In 2024, the company completed development of a 200MW ultra-high-voltage direct current (HVDC) transformer. The HVDC transformer manufacturing plant is scheduled to be built in Changwon, South Gyeongsang Province, and is scheduled for completion in 2027.
=== Electrical & Mechanical Solutions ===
The company produces a range of motors from low-voltage small and medium-sized motors to high-voltage ultra-large motors, super-premium efficiency motors, BLDC motors, and Q-Class motors for nuclear power plants. In the generator sector, the company manufactures and exports power generation systems for ships, steam turbines, and water turbines, as well as MG-Sets for fuel rod control to overseas nuclear power plants. Major products include motors & generators (high-voltage motors, low-voltage motors, DC motors, special motors, commercial generators), industrial machinery systems (chemical equipment, gas charging stations), and gear solutions (gearboxes, geared motors).
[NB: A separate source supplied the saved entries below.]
Lemma without_nodup p x : NoDup (children x) -> NoDup (children (without p x)).
Proof. rewrite !NoDup_ListNoDup. apply List.NoDup_filter. Qed.

Lemma list_owner_inv s p o x : list_owner s p = Some (o, x) -> threads s !! o = Some x /\ p ∈ children x.
Proof.
  intros H. apply find_some in H as [H1 H2]. apply bool_decide_eq_true_1 in H2. split; [|done].
  apply elem_of_map_to_list. by apply list_elem_of_In.
Qed.

Definition removed (s : waits) (p o : Z) (x : thread_ws) : waits :=
  mk_waits (delete p (heap s)) (<[o := without p x]> (threads s)) (next_ws s).

Lemma destroy_inv p s s' u :
  destroy_wait_status p s = Done (u, s') ->
  exists o x, threads s !! o = Some x /\ p ∈ children x /\ s' = removed s p o x.
Proof.
  intros H. unfold destroy_wait_status in H. steps_of H. apply load_ws_inv in E as [-> _].
  unfold list_remove_ws, bind, get in E0. destruct (list_owner s p) as [[o x]|] eqn:Ho; [|done].
  apply list_owner_inv in Ho as [? ?]. destruct (negb _ && _); [done|].
  exists o, x. split_and!; [done..|]. apply store_thread_inv in E0. inversion H; by subst.
Qed.

Lemma find_child_inv l t s p s' :
  find_child_ws l t s = Done (p, s') ->
  s' = s /\ ((p = 0 /\ forall q w, q ∈ l -> heap s !! q = Some w -> ws_tid w <> t) \/
             (p ∈ l /\ exists w, heap s !! p = Some w /\ ws_tid w = t)).
Proof.
  revert s. induction l as [|q l IH]; intros s H; cbn [find_child_ws] in H.
  - inversion H; subst. split; [done|]. left. split; [done|]. intros q w Hq. by apply not_elem_of_nil in Hq.
  - steps_of H. apply load_ws_inv in E as [-> E]. destruct (ws_tid a =? t) eqn:Ht.
    + apply Z.eqb_eq in Ht. inversion H; subst. split; [done|]. right. split; [left|eauto].
    + apply Z.eqb_neq in Ht. destruct (IH _ H) as [-> [[-> Hn]|[Hp Hw]]]; (split; [done|]).
      * left. split; [done|]. intros r w [->|Hr]%elem_of_cons Hw; [congruence|eauto].
      * right. split; [by right|done].
Qed.

Lemma execute_begin_inv p c s ws s' :
  p <> c -> execute_begin p c s = Done (ws, s') ->
  exists x, threads s !! p = Some x /\ t_page x = true /\ ws = next_ws s /\
    s' = mk_waits (<[next_ws s := mk_ws 0 0 c 2 0 0]> (heap s))
      (<[p := mk_thread_ws (t_ws x) (next_ws s :: children x) true]> (<[c := mk_thread_ws (next_ws s) [] true]> (threads s))) (next_ws s + 1).
Proof.
  intros Hpc H. unfold execute_begin, thread_create_ws in H. steps_of H. steps_of E.
  inversion E1; subst. apply store_thread_inv in E2 as ->. apply load_thread_inv in E3 as (-> & Ht & Hpg).
  apply store_thread_inv in E as ->. apply load_thread_inv in E0 as (-> & Ht' & _). simpl in Ht, Ht'.
  rewrite lookup_insert_ne in Ht by congruence. rewrite lookup_insert_eq in Ht'. injection Ht' as <-. eexists. split; [exact Ht|]. split; [exact Hpg|].
  cbn [children find_child_ws] in H. steps_of H. apply load_ws_inv in E as [-> E]. simpl in E.
  rewrite lookup_insert_eq in E. injection E as <-. cbn [ws_tid] in H. rewrite Z.eqb_refl in H.
  by inversion H.
Qed.

(** The fields a status keeps, and those it gets. *)
Definition ws_but (w : wait_status) (status loading err : Z) : wait_status :=
  mk_ws (dead w) status (ws_tid w) (reference_count w) loading err.
Definition ws_refs (w : wait_status) (d n : Z) : wait_status :=
  mk_ws d (exit_status w) (ws_tid w) n (done_loading w) (load_error w).

Lemma setter_inv (f : wait_status -> wait_status) p s s' u :
  (let! w := load_ws p in store_ws p (f w)) s = Done (u, s') ->
  exists w, heap s !! p = Some w /\ s' = with_ws s p (f w).
Proof. intros H. steps_of H. apply load_ws_inv in E as [-> E]. apply store_ws_inv in H. eauto. Qed.

Lemma set_exit_status_inv p v s s' u :
  set_exit_status p v s = Done (u, s') -> exists w, heap s !! p = Some w /\ s' = with_ws s p (ws_but w v (done_loading w) (load_error w)).
Proof. apply (setter_inv (fun w => ws_but w v (done_loading w) (load_error w))). Qed.

Lemma set_load_error_inv p v s s' u :
  set_load_error p v s = Done (u, s') -> exists w, heap s !! p = Some w /\ s' = with_ws s p (ws_but w (exit_status w) (done_loading w) v).
Proof. apply (setter_inv (fun w => ws_but w (exit_status w) (done_loading w) v)). Qed.

Lemma set_done_loading_inv p v s s' u :
  set_done_loading p v s = Done (u, s') -> exists w, heap s !! p = Some w /\ s' = with_ws s p (ws_but w (exit_status w) v (load_error w)).
Proof. apply (setter_inv (fun w => ws_but w (exit_status w) v (load_error w))). Qed.

Lemma set_dead_inv p v s s' u :
  set_dead p v s = Done (u, s') -> exists w, heap s !! p = Some w /\ s' = with_ws s p (ws_refs w v (reference_count w)).
Proof. apply (setter_inv (fun w => ws_refs w v (reference_count w))). Qed.

Lemma set_reference_count_inv p v s s' u :
  set_reference_count p v s = Done (u, s') -> exists w, heap s !! p = Some w /\ s' = with_ws s p (ws_refs w (dead w) v).
Proof. apply (setter_inv (fun w => ws_refs w (dead w) v)). Qed.

Lemma with_ws_lookup s p w : heap (with_ws s p w) !! p = Some w.
Proof. apply lookup_insert_eq. Qed.

Lemma with_ws_twice s p w w' : with_ws (with_ws s p w) p w' = with_ws s p w'.
Proof. unfold with_ws. simpl. by rewrite insert_insert_eq. Qed.

Lemma removed_with_ws s p w o x : removed (with_ws s p w) p o x = removed s p o x.
Proof. unfold removed, with_ws. simpl. by rewrite delete_insert_eq. Qed.

Lemma execute_end_inv ws c s r s' :
  execute_end ws c s = Done (r, s') ->
  exists w, heap s !! ws = Some w /\ exists n, s' = with_ws s ws (ws_but w (exit_status w) n (load_error w)).
Proof.
  unfold execute_end. intros H. steps_of H. apply load_ws_inv in E as [-> E].
  destruct (done_loading a =? 0); [done|]. steps_of H.
  apply set_done_loading_inv in E0 as (w & Hw & ->).
  apply load_ws_inv in E1 as [-> _]. inversion H; subst. exists w. split; [done|]. eexists. reflexivity.
Qed.

Lemma loaded_inv c b s u s' :
  loaded c b s = Done (u, s') ->
  exists x w, threads s !! c = Some x /\ heap s !! t_ws x = Some w /\
    exists st n e, s' = with_ws s (t_ws x) (ws_but w st n e) /\ (b = false -> st = 1).
Proof.
  unfold loaded. intros H. steps_of H.
  apply load_thread_inv in E as (-> & Ht & _). apply load_ws_inv in E1 as [-> Hw].
  apply set_done_loading_inv in H as (w & Hw' & ->).
  destruct b.
  - inversion E0; subst. eexists _, _. split; [done|]. split; [done|]. eexists _, _, _. split; [reflexivity|done].
  - steps_of E0.
    apply set_exit_status_inv in E as (w1 & Hw1 & ->).
    apply set_load_error_inv in E0 as (w2 & Hw2 & ->).
    rewrite with_ws_lookup in Hw2. injection Hw2 as <-. rewrite with_ws_twice, with_ws_lookup in Hw'. injection Hw' as <-.
    rewrite !with_ws_twice. eexists _, _. split; [done|]. split; [done|]. eexists _, _, _. split; [reflexivity|done].
Qed.

Lemma wait_end_inv ws s v s' :
  wait_end ws s = Done (v, s') ->
  exists w o x, heap s !! ws = Some w /\ dead w <> 0 /\ v = exit_status w /\
    threads s !! o = Some x /\ ws ∈ children x /\ s' = removed s ws o x.
Proof.
  unfold wait_end. intros H. steps_of H. apply load_ws_inv in E as [-> E].
  destruct (dead a =? 0) eqn:Hd; [done|]. apply Z.eqb_neq in Hd. steps_of H.
  apply set_dead_inv in E0 as (w & Hw & ->).
  apply load_ws_inv in E1 as [-> E1]. rewrite with_ws_lookup in E1. apply destroy_inv in E2 as (o & x & Ho & Hin & ->).
  rewrite E in Hw. injection Hw as ->. injection E1 as <-. inversion H; subst. rewrite removed_with_ws.
  exists w, o, x. done.
Qed.

Lemma decrement_inv ws s b s' :
  decrement_and_destroy_if_zero ws s = Done (b, s') ->
  exists w, heap s !! ws = Some w /\
    ((reference_count w = 1 /\ b = true /\ exists o x, threads s !! o = Some x /\ ws ∈ children x /\ s' = removed s ws o x) \/
     (reference_count w <> 1 /\ b = false /\ s' = with_ws s ws (ws_refs w (dead w) (reference_count w - 1)))).
Proof.
  unfold decrement_and_destroy_if_zero. intros H. steps_of H. apply load_ws_inv in E as [-> E].
  apply set_reference_count_inv in E0 as (w & Hw & ->).
  rewrite E in Hw. injection Hw as ->. apply load_ws_inv in E1 as [-> E1]. rewrite with_ws_lookup in E1. injection E1 as <-.
  cbn [reference_count ws_refs] in H. exists w. split; [done|]. destruct (reference_count w - 1 =? 0) eqn:Hr.
  - apply Z.eqb_eq in Hr. left. steps_of H. apply destroy_inv in E0 as (o & x & Ho & Hin & ->). inversion H; subst.
    rewrite removed_with_ws. split; [lia|]. split; [done|]. exists o, x. done.
  - apply Z.eqb_neq in Hr. right. inversion H; subst. split; [lia|]. done.
Qed.

(** ** The invariant *)

(** [E p c] is that [p] started [c], [W p c] that [p] has waited for it, [X c v]
    that [c] has exited with [v].  [pend] are the statuses in the list of a
    thread that is exiting whose reference it has yet to drop. *)
Definition holds (P : gmap Z place) (pend : list Z) (t q : Z) : Prop := P !! t <> Some Dead \/ q ∈ pend.
(** * OneDrive upload agent: the chunked upload of [sharepoint_agent.py]

    A shallow embedding of [simple_upload], [upload_large_file] and the
    module-level upload branch of [sharepoint_agent.py], with the
    properties of the chunked upload protocol stated over it.

    Conventions of the embedding:
    - a Python [int] is a [Z]; a Python [float] is the rational number it
      denotes (a [Q] in lowest terms), so that [a / b] on integers is the
      IEEE-754 binary64 value nearest to the quotient, ties to even, as
      CPython computes it, and [math.ceil] is the exact ceiling of that
      value;
    - [bytes] is a [list byte]; [str] is a [string];
    - an HTTP call of [requests] is answered by the remote service; the
      answers of one run are given by a [service] record, and every call
      and every Streamlit call is recorded in a trace;
    - an exception, and Streamlit's [st.stop()], end the run: they are
      outcomes of the computation, next to a returned value;
    - the folder helpers, the folder browser and [get_access_token]
      are functions of what the service, MSAL and the user give to one
      run of the script; the session state is passed from run to run. *)

From Stdlib Require Import ZArith QArith Qround List String Ascii Bool Lia.
From Stdlib.Strings Require Import Byte.
From Stdlib Require Import DecimalString.
Import ListNotations.

Local Open Scope Z_scope.

(** ** Outcomes of a Python computation *)

Inductive exn : Type :=
| KeyError (key : string)
| TypeError
| JSONDecodeError
| UnboundLocalError (name : string)
| ZeroDivisionError
| OverflowError
| RequestException.

Inductive outcome (A : Type) : Type :=
| Returned (a : A)
| Stopped
| Raised (e : exn).

Arguments Returned {A} a.
Arguments Stopped {A}.
Arguments Raised {A} e.

(** ** Python floats: true division of integers and [math.ceil] *)

Module PyFloat.

(** [pow2 n] is [2 ^ n] for [0 <= n] and [1] below. *)
Definition pow2 (n : Z) : Z := 2 ^ Z.max 0 n.

(** Nearest integer to [n / d], ties to even ([0 < d]). *)
Definition round_half_even (n d : Z) : Z :=
  let q := n / d in
  match 2 * (n mod d) ?= d with
  | Lt => q
  | Gt => q + 1
  | Eq => if Z.even q then q else q + 1
  end.

(** [floor (log2 (a / b))] for [0 < a] and [0 < b]. *)
Definition quotient_exponent (a b : Z) : Z :=
  let d := Z.log2 a - Z.log2 b in
  if b * pow2 d <=? a * pow2 (- d) then d else d - 1.

(** The dyadic rational [m * 2 ^ e], in lowest terms. *)
Definition dyadic (m e : Z) : Q :=
  Qred (Qmake (m * pow2 e) (Z.to_pos (pow2 (- e)))).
=== Sustainable Solutions ===
The company provides sustainable power equipment, power grid stabilization solutions, hydrogen energy, renewable energy, and digital solutions.

=== Construction ===
Through ChinHung International, Inc., established in 1959, the company conducts building construction, SOC projects, and housing development. The company constructs residential buildings under the 'Hyosung Harrington Place' brand.

== Subsidiaries ==

=== Hyosung HICO ===
In 2019, Hyosung Heavy Industries announced that it was buying Mitsubishi Electric's transformer factory in Memphis, Tennessee. It became the only manufacturer of 765kV transformers in the United States at the time. By 2026, Hyosung had supplied almost half of the 765-kV transformers being used in the US grid. The subsidiary's partners included Intersect Power, an energy infrastructure provider which was fully acquired by Alphabet Inc. in 2025.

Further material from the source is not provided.